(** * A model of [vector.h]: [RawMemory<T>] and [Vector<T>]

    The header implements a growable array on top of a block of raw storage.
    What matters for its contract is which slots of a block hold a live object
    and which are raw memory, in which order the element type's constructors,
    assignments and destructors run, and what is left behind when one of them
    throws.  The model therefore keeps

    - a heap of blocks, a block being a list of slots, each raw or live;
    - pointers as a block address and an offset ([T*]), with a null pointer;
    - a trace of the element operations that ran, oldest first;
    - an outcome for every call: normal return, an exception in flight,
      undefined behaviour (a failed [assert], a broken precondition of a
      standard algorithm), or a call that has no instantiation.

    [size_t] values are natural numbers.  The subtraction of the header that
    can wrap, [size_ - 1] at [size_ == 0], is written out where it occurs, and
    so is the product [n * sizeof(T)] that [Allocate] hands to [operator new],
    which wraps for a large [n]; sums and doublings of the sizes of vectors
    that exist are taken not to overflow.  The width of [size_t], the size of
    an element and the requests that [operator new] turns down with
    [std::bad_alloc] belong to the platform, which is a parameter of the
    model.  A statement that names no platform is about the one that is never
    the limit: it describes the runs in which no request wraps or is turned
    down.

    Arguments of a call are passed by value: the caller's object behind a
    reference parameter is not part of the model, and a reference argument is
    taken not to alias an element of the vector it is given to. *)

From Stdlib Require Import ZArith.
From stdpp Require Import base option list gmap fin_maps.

-------

Task requirements :: Transcribe the data in full, keeping every detail.

Answer below ::
(** * A model of [vector.h]: [RawMemory<T>] and [Vector<T>]

    The header implements a growable array on top of a block of raw storage.
    What matters for its contract is which slots of a block hold a live object
    and which are raw memory, in which order the element type's constructors,
    assignments and destructors run, and what is left behind when one of them
    throws.  The model therefore keeps

    - a heap of blocks, a block being a list of slots, each raw or live;
    - pointers as a block address and an offset ([T*]), with a null pointer;
    - a trace of the element operations that ran, oldest first;
    - an outcome for every call: normal return, an exception in flight,
      undefined behaviour (a failed [assert], a broken precondition of a
      standard algorithm), or a call that has no instantiation.

    [size_t] values are natural numbers.  The subtraction of the header that
    can wrap, [size_ - 1] at [size_ == 0], is written out where it occurs, and
    so is the product [n * sizeof(T)] that [Allocate] hands to [operator new],
    which wraps for a large [n]; sums and doublings of the sizes of vectors
    that exist are taken not to overflow.  The width of [size_t], the size of
    an element and the requests that [operator new] turns down with
    [std::bad_alloc] belong to the platform, which is a parameter of the
    model.  A statement that names no platform is about the one that is never
    the limit: it describes the runs in which no request wraps or is turned
    down.

    Arguments of a call are passed by value: the caller's object behind a
    reference parameter is not part of the model, and a reference argument is
    taken not to alias an element of the vector it is given to. *)

From Stdlib Require Import ZArith.
From stdpp Require Import base option list gmap fin_maps.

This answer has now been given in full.